:: What the exercise asks ::
From the records below, transcribe only the lines running from the one with "Definition FileProgress (n" through the one with "(** What the". Keep both of those end lines.
____
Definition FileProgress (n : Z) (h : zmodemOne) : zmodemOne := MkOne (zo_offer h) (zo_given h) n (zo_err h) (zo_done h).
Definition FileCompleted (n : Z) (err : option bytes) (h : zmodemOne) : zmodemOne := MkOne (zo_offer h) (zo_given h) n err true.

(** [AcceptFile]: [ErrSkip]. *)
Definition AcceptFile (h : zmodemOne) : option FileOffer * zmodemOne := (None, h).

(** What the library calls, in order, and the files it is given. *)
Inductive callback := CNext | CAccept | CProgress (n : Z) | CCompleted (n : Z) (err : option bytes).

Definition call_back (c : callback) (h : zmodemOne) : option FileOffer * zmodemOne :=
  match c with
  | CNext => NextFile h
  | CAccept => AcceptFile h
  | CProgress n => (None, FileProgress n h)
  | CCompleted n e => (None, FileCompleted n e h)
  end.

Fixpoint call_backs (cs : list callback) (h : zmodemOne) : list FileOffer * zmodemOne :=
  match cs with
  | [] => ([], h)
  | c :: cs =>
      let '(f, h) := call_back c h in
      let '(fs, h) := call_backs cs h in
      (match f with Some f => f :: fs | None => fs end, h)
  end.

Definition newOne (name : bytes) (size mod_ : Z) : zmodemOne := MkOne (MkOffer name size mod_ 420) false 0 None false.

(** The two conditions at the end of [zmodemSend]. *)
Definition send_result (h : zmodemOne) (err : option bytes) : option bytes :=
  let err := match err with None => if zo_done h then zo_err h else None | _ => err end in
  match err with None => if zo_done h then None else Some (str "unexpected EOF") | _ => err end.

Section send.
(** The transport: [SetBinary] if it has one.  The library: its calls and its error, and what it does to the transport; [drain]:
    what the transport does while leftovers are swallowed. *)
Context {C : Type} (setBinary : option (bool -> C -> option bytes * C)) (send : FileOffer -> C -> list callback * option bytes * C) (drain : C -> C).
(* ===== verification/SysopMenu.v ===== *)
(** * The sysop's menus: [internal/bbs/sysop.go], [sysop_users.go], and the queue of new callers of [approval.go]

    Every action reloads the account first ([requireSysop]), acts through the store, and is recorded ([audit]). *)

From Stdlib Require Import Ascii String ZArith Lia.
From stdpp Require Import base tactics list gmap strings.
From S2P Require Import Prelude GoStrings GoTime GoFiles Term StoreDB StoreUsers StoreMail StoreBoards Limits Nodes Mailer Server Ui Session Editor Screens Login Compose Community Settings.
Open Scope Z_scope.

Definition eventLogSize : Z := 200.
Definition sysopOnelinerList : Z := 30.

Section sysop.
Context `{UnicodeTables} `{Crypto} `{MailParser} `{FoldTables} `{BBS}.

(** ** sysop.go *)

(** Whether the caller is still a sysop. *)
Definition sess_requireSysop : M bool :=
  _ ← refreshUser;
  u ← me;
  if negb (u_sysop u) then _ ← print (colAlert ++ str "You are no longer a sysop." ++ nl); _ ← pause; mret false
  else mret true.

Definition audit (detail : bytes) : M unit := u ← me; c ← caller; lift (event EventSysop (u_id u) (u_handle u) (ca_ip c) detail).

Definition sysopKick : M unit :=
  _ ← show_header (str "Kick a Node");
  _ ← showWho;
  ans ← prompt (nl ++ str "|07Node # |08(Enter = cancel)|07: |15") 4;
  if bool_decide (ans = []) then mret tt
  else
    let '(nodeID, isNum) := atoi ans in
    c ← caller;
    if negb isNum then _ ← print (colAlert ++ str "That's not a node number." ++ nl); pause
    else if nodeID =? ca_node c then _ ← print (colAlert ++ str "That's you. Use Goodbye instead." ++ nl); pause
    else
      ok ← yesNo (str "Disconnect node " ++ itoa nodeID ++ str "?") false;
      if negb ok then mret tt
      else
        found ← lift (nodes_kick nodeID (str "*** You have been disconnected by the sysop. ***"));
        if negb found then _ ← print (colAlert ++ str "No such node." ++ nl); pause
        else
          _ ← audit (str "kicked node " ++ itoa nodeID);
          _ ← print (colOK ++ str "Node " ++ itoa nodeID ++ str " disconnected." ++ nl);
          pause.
____
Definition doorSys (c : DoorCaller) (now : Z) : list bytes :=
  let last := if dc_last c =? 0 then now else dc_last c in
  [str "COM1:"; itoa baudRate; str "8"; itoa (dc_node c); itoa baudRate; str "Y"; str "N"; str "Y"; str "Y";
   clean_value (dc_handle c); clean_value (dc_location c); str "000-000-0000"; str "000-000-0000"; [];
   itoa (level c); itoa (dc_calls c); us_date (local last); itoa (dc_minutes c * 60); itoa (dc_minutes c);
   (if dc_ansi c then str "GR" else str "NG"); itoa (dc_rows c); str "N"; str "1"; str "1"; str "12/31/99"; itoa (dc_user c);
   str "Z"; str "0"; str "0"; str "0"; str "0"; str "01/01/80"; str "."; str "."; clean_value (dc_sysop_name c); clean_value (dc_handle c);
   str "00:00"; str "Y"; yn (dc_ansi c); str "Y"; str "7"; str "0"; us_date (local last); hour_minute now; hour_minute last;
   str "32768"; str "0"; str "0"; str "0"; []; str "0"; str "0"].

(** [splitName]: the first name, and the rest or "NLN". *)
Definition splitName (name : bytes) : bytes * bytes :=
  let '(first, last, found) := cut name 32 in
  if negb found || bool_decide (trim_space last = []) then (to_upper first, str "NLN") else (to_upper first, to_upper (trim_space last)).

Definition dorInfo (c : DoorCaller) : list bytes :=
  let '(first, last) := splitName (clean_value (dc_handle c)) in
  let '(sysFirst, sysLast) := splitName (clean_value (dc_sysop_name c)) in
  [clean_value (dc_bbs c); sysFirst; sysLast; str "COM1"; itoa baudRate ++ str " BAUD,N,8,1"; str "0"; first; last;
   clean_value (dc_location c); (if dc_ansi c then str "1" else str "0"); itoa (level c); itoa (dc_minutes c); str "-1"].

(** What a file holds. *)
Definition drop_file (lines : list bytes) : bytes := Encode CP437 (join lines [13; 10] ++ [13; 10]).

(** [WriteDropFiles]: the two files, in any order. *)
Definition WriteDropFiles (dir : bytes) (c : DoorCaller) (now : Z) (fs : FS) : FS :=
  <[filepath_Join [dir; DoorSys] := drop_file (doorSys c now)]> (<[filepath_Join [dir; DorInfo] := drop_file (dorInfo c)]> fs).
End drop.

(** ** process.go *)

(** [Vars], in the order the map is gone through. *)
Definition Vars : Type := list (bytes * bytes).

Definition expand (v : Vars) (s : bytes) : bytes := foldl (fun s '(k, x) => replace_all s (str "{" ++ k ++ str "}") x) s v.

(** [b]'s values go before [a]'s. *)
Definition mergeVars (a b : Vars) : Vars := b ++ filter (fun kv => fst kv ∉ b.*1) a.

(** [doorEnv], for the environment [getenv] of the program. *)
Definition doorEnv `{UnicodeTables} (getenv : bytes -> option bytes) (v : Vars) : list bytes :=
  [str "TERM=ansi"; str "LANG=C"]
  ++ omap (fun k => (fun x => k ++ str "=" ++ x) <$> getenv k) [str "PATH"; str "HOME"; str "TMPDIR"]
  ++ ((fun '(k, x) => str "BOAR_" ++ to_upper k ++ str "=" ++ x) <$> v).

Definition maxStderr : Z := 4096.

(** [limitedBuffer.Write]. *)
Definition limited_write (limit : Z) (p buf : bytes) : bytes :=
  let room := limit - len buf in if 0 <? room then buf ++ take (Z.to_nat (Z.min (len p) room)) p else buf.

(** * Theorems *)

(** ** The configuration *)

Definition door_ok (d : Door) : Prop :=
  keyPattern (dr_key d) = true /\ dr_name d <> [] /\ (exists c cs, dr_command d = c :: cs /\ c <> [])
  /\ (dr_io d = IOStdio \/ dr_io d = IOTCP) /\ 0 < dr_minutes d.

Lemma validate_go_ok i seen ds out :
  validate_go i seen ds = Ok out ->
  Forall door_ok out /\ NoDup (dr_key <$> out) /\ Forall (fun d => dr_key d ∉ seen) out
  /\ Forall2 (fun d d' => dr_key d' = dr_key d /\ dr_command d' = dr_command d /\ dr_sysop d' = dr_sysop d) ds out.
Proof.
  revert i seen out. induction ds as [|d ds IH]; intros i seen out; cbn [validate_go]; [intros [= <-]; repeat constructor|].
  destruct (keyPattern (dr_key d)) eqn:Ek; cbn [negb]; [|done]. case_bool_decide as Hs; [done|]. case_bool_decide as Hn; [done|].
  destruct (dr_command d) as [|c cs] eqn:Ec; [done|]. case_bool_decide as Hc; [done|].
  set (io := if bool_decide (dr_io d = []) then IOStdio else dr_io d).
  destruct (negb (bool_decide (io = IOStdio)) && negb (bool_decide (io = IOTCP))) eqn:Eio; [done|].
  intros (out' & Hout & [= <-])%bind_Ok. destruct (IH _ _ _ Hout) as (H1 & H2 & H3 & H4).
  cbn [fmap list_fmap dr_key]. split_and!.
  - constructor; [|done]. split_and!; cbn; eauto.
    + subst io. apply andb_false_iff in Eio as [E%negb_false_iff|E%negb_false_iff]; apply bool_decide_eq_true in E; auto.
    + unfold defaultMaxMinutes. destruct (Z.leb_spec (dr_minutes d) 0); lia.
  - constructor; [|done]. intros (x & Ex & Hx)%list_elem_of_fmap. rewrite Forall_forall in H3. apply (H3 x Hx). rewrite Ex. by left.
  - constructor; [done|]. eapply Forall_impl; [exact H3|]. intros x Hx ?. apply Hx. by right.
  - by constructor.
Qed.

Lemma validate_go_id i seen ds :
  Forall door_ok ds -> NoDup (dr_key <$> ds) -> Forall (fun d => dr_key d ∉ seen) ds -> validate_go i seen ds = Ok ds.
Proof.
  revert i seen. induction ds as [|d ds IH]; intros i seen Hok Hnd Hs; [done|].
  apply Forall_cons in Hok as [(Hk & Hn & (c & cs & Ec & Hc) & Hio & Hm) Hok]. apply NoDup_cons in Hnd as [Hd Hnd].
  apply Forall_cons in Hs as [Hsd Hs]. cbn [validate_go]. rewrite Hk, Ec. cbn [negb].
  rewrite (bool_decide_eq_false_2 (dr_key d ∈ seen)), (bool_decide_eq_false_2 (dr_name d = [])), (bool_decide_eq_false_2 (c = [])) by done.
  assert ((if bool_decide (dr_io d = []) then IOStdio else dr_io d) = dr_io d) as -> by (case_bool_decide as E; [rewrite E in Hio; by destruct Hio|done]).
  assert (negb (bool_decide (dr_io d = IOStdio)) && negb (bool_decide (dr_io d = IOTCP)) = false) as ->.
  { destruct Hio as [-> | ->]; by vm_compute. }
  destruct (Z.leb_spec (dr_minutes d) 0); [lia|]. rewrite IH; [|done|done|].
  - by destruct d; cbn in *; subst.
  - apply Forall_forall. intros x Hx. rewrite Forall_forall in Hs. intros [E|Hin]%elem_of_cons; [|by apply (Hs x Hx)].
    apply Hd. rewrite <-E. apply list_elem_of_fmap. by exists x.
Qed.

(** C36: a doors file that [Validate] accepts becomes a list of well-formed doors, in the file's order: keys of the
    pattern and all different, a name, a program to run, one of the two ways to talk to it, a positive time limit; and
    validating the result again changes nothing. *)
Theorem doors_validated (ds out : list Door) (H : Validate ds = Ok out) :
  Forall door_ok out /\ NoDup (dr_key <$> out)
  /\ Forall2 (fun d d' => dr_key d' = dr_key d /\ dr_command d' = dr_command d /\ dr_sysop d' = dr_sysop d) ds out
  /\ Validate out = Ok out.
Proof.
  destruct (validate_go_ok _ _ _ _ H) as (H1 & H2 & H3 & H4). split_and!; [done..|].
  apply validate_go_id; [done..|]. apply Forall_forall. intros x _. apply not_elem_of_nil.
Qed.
____
:: Reply ::
Definition FileProgress (n : Z) (h : zmodemOne) : zmodemOne := MkOne (zo_offer h) (zo_given h) n (zo_err h) (zo_done h).
Definition FileCompleted (n : Z) (err : option bytes) (h : zmodemOne) : zmodemOne := MkOne (zo_offer h) (zo_given h) n err true.

(** [AcceptFile]: [ErrSkip]. *)
Definition AcceptFile (h : zmodemOne) : option FileOffer * zmodemOne := (None, h).

(** What the library calls, in order, and the files it is given. *)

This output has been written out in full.